Ai Weiwei: Circle of Animals

This exhibition catalog explores the 2010 monumental work Circle of Animals/Zodiac Heads, created by internationally acclaimed contemporary Chinese artist and social activist Ai Weiwei. The work is a reimagining of a Qing dynasty zodiac water-clock system at the Old Summer Palace near Beijing, which was looted in 1850 during the Second Opium War. Ai reinterpreted the original fountainheads in a gold series and a bronze series, as his first monumental public art installation.

Jin Xiu Wen Zhang

Embroidery is an important art in China with examples found from as early as the Zhou Dynasty (1027–221 B.C.). One of the most well-known pieces of Chinese embroidery is a 10th century A.D. textile piece discovered in the Mogao Grottoes at Dunhuang. There are also fine pieces from the Song dynasty. Traditional embroidery is still practiced in many areas of China. The Chinese government has designated four schools of Chinese embroidery as Chinese Intangible Cultural Heritage.

Ancient Chinese Gold

In Chinese culture, gold is associated with power, wealth, longevity, and happiness. It is considered the most valuable and significant gift one can give, and is included in many celebrations, such as weddings, the birth of a child, the New Year, and other important occasions. Historically, gold’s importance made it a valuable ingredient in the "elixir of immortality." It was also important in rituals and ceremonies associated with unsolvable problems or unexplainable natural phenomena.

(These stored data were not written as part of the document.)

(* ===== verification/GoString.v ===== *)
(** * Go's string functions

    The parts of [strings] and [strconv] the services use, on byte strings.
    Case folding and white space are the ASCII ones: the inputs are header
    values, identifiers, configuration values and kernel files. *)

From stdpp Require Import base tactics list strings pretty.
From Stdlib Require Import ZArith Lia Ascii.
From S2P Require Import Prelude.

Definition bytes (s : string) : list ascii := String.list_ascii_of_string s.
Definition of_bytes (l : list ascii) : string := String.string_of_list_ascii l.
Definition byte_code (c : ascii) : Z := Z.of_nat (nat_of_ascii c).

Definition is_space (c : ascii) : bool :=
  let n := byte_code c in (n =? 32) || ((9 <=? n) && (n <=? 13)).
Definition is_digit (c : ascii) : bool := (48 <=? byte_code c) && (byte_code c <=? 57).
Definition is_lower (c : ascii) : bool := (97 <=? byte_code c) && (byte_code c <=? 122).
Definition is_upper (c : ascii) : bool := (65 <=? byte_code c) && (byte_code c <=? 90).

Fixpoint drop_while {A} (p : A -> bool) (l : list A) : list A :=
  match l with
  | [] => []
  | x :: l' => if p x then drop_while p l' else l
  end.

(** [strings.TrimSpace] *)
Definition TrimSpace (s : string) : string :=
  of_bytes (rev (drop_while is_space (rev (drop_while is_space (bytes s))))).

Definition lower_byte (c : ascii) : ascii :=
  if is_upper c then ascii_of_nat (nat_of_ascii c + 32) else c.
(** [strings.ToLower] *)
Definition ToLower (s : string) : string := of_bytes (map lower_byte (bytes s)).

(** [strings.EqualFold] for texts of which one is ASCII: the long s and the
    Kelvin sign are the only other runes that fold to a letter of ASCII. *)
Fixpoint fold_bytes (l : list ascii) : list ascii :=
  match l with
  | "197"%char :: "191"%char :: l => "s"%char :: fold_bytes l
  | "226"%char :: "132"%char :: "170"%char :: l => "k"%char :: fold_bytes l
  | c :: l => lower_byte c :: fold_bytes l
  | [] => []
  end.
Definition EqualFold (a b : string) : bool := bool_decide (fold_bytes (bytes a) = fold_bytes (bytes b)).

Definition HasPrefix (s prefix : string) : bool := String.prefix prefix s.
Definition HasSuffix (s suffix : string) : bool :=
  String.prefix (of_bytes (rev (bytes suffix))) (of_bytes (rev (bytes s))).
Definition TrimPrefix (s prefix : string) : string :=
  if HasPrefix s prefix then of_bytes (skipn (String.length prefix) (bytes s)) else s.
Definition TrimSuffix (s suffix : string) : string :=
  if HasSuffix s suffix then
    of_bytes (firstn (String.length s - String.length suffix) (bytes s)) else s.

(** [strings.Contains] *)
Definition Contains (s sub : string) : bool :=
  match String.index 0 sub s with Some _ => true | None => false end.

Fixpoint split_bytes (sep : ascii) (cur : list ascii) (l : list ascii) : list (list ascii) :=
  match l with
  | [] => [rev cur]
  | c :: l => if Ascii.eqb c sep then rev cur :: split_bytes sep [] l
              else split_bytes sep (c :: cur) l
  end.
Definition newline : ascii := "010"%char.
(** [strings.Split] on a one-byte separator *)
Definition Split (s : string) (sep : ascii) : list string :=
  map of_bytes (split_bytes sep [] (bytes s)).

(** Splitting what was joined *)
Definition free_of (sep : ascii) (l : list ascii) : bool := forallb (fun c => negb (Ascii.eqb c sep)) l.

Lemma split_bytes_nonempty sep cur l : split_bytes sep cur l <> [].
Proof. revert cur. induction l as [|c l IH]; intros cur; cbn; [done|]. by destruct (Ascii.eqb c sep). Qed.

Lemma split_bytes_end sep cur l : free_of sep l = true -> split_bytes sep cur l = [rev cur ++ l].
Proof.
  revert cur. induction l as [|c l IH]; intros cur; cbn; [by rewrite app_nil_r|].
  destruct (Ascii.eqb c sep); [done|]. intros H. rewrite IH by done. cbn. by rewrite <- app_assoc.
Qed.
Lemma split_bytes_cons sep cur l rest :
  free_of sep l = true ->
  split_bytes sep cur (l ++ sep :: rest) = (rev cur ++ l) :: split_bytes sep [] rest.
Proof.
  revert cur. induction l as [|c l IH]; intros cur; cbn.
  - by rewrite Ascii.eqb_refl, app_nil_r.
  - destruct (Ascii.eqb c sep); [done|]. intros H. rewrite IH by done. cbn. by rewrite <- app_assoc.
Qed.

(** [strings.SplitN(s, sep, 2)]: [None] without a separator *)
Definition split_pair (s : string) (sep : ascii) : option (string * string) :=
  (fix go (cur : list ascii) (l : list ascii) : option (string * string) :=
     match l with
     | [] => None
     | c :: l => if Ascii.eqb c sep then Some (of_bytes (rev cur), of_bytes l) else go (c :: cur) l
     end) [] (bytes s).

Fixpoint fields_bytes (cur : list ascii) (l : list ascii) : list (list ascii) :=
  match l with
  | [] => match cur with [] => [] | _ => [rev cur] end
  | c :: l =>
      if is_space c then match cur with [] => fields_bytes [] l | _ => rev cur :: fields_bytes [] l end
      else fields_bytes (c :: cur) l
  end.
(** [strings.Fields] *)
Definition Fields (s : string) : list string := map of_bytes (fields_bytes [] (bytes s)).

(** ** Numbers *)

Fixpoint digits_value (acc : Z) (l : list ascii) : option Z :=
  match l with
  | [] => Some acc
  | c :: l => if is_digit c then digits_value (acc * 10 + (byte_code c - 48)) l else None
  end.
Definition parse_digits (l : list ascii) : option Z :=
  match l with [] => None | _ => digits_value 0 l end.

(** [strconv.ParseUint(s, 10, 64)] *)
Definition ParseUint (s : string) : option Z :=
  match parse_digits (bytes s) with
  | Some n => if n <=? 2 ^ 64 - 1 then Some n else None
  | None => None
  end.

(** [strconv.ParseInt(s, 10, 64)] and, on 64-bit platforms, [strconv.Atoi] *)
Definition ParseInt (s : string) : option Z :=
  let '(neg, l) := match bytes s with
                   | c :: l => if Ascii.eqb c "-"%char then (true, l)
                               else if Ascii.eqb c "+"%char then (false, l) else (false, c :: l)
                   | [] => (false, [])
                   end in
  match parse_digits l with
  | Some n =>
      let n := if neg : bool then - n else n in
      if (min_int64 <=? n) && (n <=? max_int64) then Some n else None
  | None => None
  end.
Definition Atoi := ParseInt.

(** [strconv.Itoa], [fmt.Sprintf("%d")] *)
Definition Itoa (n : Z) : string := pretty n.

Lemma digits_value_nonneg acc l n : 0 <= acc -> digits_value acc l = Some n -> 0 <= n.
Proof.
  revert acc. induction l as [|c l IH]; intros acc Ha; cbn; [intros; by simplify_eq|].
  destruct (is_digit c) eqn:E; [|done]. apply IH. unfold is_digit in E. lia.
Qed.

Lemma ParseUint_range s n : ParseUint s = Some n -> 0 <= n < 2 ^ 64.
Proof.
  unfold ParseUint, parse_digits. destruct (bytes s) as [|c l]; [done|].
  destruct (digits_value 0 (c :: l)) as [m|] eqn:E; [|done].
  apply digits_value_nonneg in E; [|lia]. case_match; [|done]. intros. simplify_eq. lia.
Qed.

Lemma ParseInt_range s n : ParseInt s = Some n -> in_int64 n.
Proof.
  unfold ParseInt, in_int64. destruct (match bytes s with [] => _ | _ => _ end) as [neg l].
  destruct (parse_digits l) as [m|]; [|done]. destruct (_ && _) eqn:E; [|done].
  intros. simplify_eq. bool_hyps. lia.
Qed.

(** ** Printed numbers are read back *)

Lemma pretty_digit n : (n < 10)%N -> is_digit (pretty_N_char n) = true /\ byte_code (pretty_N_char n) - 48 = Z.of_N n.
Proof.
  intros Hn. destruct n as [|p]; [done|]. do 4 (destruct p as [p|p|]; try done; try lia).
Qed.
Lemma digits_value_pretty x : forall s acc, exists k,
  digits_value acc (bytes (pretty_N_go x s)) = digits_value (acc * 10 ^ k + Z.of_N x) (bytes s) /\ 0 <= k.
Proof.
  induction (N.lt_wf_0 x) as [x _ IH]. intros s acc. destruct (decide (0 < x)%N) as [Hx|Hx].
  - rewrite pretty_N_go_step by done.
    destruct (IH (x `div` 10)%N (N.div_lt x 10 Hx eq_refl) (String (pretty_N_char (x `mod` 10)) s) acc) as (k & -> & Hk).
    exists (k + 1). split; [|lia]. cbn [bytes String.list_ascii_of_string digits_value].
    assert (x `mod` 10 < 10)%N as Hm by (by apply N.mod_lt).
    assert (is_digit (pretty_N_char (x `mod` 10)) = true /\ byte_code (pretty_N_char (x `mod` 10)) - 48 = Z.of_N (x `mod` 10)%N) as [-> ->].
    { by apply pretty_digit. }
    f_equal. rewrite Z.pow_add_r, N2Z.inj_div, N2Z.inj_mod by lia. pose proof (Z.div_mod (Z.of_N x) 10). lia.
  - exists 0. assert (x = 0%N) as -> by lia. split; [|lia]. cbn. f_equal. lia.
Qed.

Lemma pretty_N_digits x : exists c l, bytes (pretty x) = c :: l /\ is_digit c = true /\ digits_value 0 (c :: l) = Some (Z.of_N x).
Proof.
  destruct (decide (x = 0)%N) as [->|Hx]; [by exists "0"%char, []|].
  assert (pretty x = pretty_N_go x "") as -> by (unfold pretty, pretty_N; by rewrite decide_False).
  destruct (digits_value_pretty x "" 0) as (k & Hd & _). cbn [bytes String.list_ascii_of_string digits_value] in Hd.
  rewrite Z.mul_0_l, Z.add_0_l in Hd. destruct (bytes (pretty_N_go x "")) as [|c l] eqn:E.
  - cbn in Hd. injection Hd as Hd. lia.
  - exists c, l. split_and!; [done| |done]. cbn in Hd. by destruct (is_digit c).
Qed.
Lemma pretty_pos p : pretty (Z.pos p) = pretty (N.pos p).
Proof. done. Qed.

Lemma digit_no_sign c : is_digit c = true -> Ascii.eqb c "-"%char = false /\ Ascii.eqb c "+"%char = false.
Proof. destruct c as [[] [] [] [] [] [] [] []]; done. Qed.

Lemma ParseUint_Itoa n : in_uint64 n -> ParseUint (Itoa n) = Some n.
Proof.
  intros Hn. unfold in_uint64 in Hn. assert (exists x, n = Z.of_N x) as [x ->] by (exists (Z.to_N n); lia).
  unfold ParseUint, Itoa. assert (pretty (Z.of_N x) = pretty x) as -> by (by destruct x).
  destruct (pretty_N_digits x) as (c & l & -> & _ & Hd). cbn [parse_digits]. rewrite Hd.
  by rewrite (proj2 (Z.leb_le _ _)) by lia.
Qed.
Lemma digits_value_digits acc l n : digits_value acc l = Some n -> forallb is_digit l = true.
Proof. revert acc. induction l as [|c l IH]; intros acc; [done|]. cbn. destruct (is_digit c); [apply IH|done]. Qed.
Lemma Itoa_digits n : in_uint64 n -> forallb is_digit (bytes (Itoa n)) = true /\ bytes (Itoa n) <> [].
Proof.
  intros Hn%ParseUint_Itoa. unfold ParseUint, parse_digits in Hn. destruct (bytes (Itoa n)) as [|c l]; [done|].
  destruct (digits_value 0 (c :: l)) as [m|] eqn:E; [|done]. split; [by eapply digits_value_digits|done].
Qed.
Lemma ParseInt_Itoa n : in_int64 n -> ParseInt (Itoa n) = Some n.
Proof.
  intros Hn. unfold ParseInt, Itoa. unfold in_int64 in Hn.
  destruct n as [|p|p]; [done| |].
  - rewrite pretty_pos. destruct (pretty_N_digits (N.pos p)) as (c & l & -> & Hc & Hd).
    destruct (digit_no_sign c Hc) as [-> ->]. cbn [parse_digits]. rewrite Hd. cbn [Z.of_N].
    by rewrite (proj2 (Z.leb_le _ _)), (proj2 (Z.leb_le _ _)) by lia.
  - assert (bytes (pretty (Z.neg p)) = "-"%char :: bytes (pretty (N.pos p))) as -> by done.
    destruct (pretty_N_digits (N.pos p)) as (c & l & -> & Hc & Hd). change (Ascii.eqb "-" "-") with true. cbv iota.
    cbn [parse_digits]. rewrite Hd. cbn [Z.of_N Z.opp]. by rewrite (proj2 (Z.leb_le _ _)), (proj2 (Z.leb_le _ _)) by lia.
Qed.

Lemma bytes_of_bytes l : bytes (of_bytes l) = l.
Proof. apply String.list_ascii_of_string_of_list_ascii. Qed.
Lemma of_bytes_bytes s : of_bytes (bytes s) = s.
Proof. apply String.string_of_list_ascii_of_string. Qed.
Lemma drop_while_none {A} (p : A -> bool) l : forallb (fun x => negb (p x)) l = true -> drop_while p l = l.
Proof. destruct l as [|x l]; cbn; [done|]. by destruct (p x). Qed.
Lemma TrimSpace_none s : forallb (fun c => negb (is_space c)) (bytes s) = true -> TrimSpace s = s.
Proof.
  intros Hs. unfold TrimSpace. rewrite (drop_while_none _ (bytes s)) by done. rewrite drop_while_none, rev_involutive, of_bytes_bytes; [done|].
  rewrite forallb_forall in *. intros x Hx%in_rev. auto.
Qed.
Lemma HasPrefix_spec s p : HasPrefix s p = true -> exists u, s = p +:+ u.
Proof.
  unfold HasPrefix. revert s. induction p as [|c p IH]; intros s Hs; [by exists s|].
  destruct s as [|c' s]; [discriminate|]. cbn in Hs. destruct (ascii_dec c c') as [->|]; [|discriminate].
  destruct (IH s Hs) as [u ->]. by exists u.
Qed.
Lemma bytes_append a b : bytes (a +:+ b) = bytes a ++ bytes b.
Proof. induction a as [|c a IH]; [done|]. exact (f_equal (cons c) IH). Qed.
Lemma bytes_length s : length (bytes s) = String.length s.
Proof. induction s as [|c s IH]; [done|]. exact (f_equal S IH). Qed.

The Gold Yuan Stamps of China

This is a small orange booklet printed in a tiny typeface. Published in 1977 by the chief authority on Nationalist China postage stamps at the time, this catalogue is number 502 of 1000 printed. It contains stamp listings, general philatelic information, postal history, and an index. What makes this volume special? The fact that the author actually came into contact with all of these stamps.

Emperor Kangxi and The Sun King Louis XIV

Emperor Kangxi and King Louis XIV of France, also known as Louis the Great, were both considered among the greatest rulers of their respective countries. They have been compared politically and militarily, but few comparisons in artistic achievements have been done. Both rulers came to the throne during childhood. They had excellent skills in riding and archery and both were fluent in a number of languages. As a Manchu emperor, Kangxi had a solid command of Mandarin Chinese and Mongolian whereas Louis XIV was versed in French, Italian, Spanish, and Latin.

The Porcelain of Hung-Hsien

In 1913, Yuan Shih-k’ai (Yuan Shikai, 1859-1916) became the first president of the Republic of China after he helped Sun Yan-sen overthrow the last Qing emperor in 1911. In 1915, Yuan proclaimed himself the Hung-Hsien (Hongxian) Emperor but ruled for only 83 days before being forced to back down from his claim. During his very short imperial reign, Yuan ordered Guo Baochang to re-start the manufacturing of imperial porcelain at Jingdezhen which had ceased production with the fall of the last Qing emperor.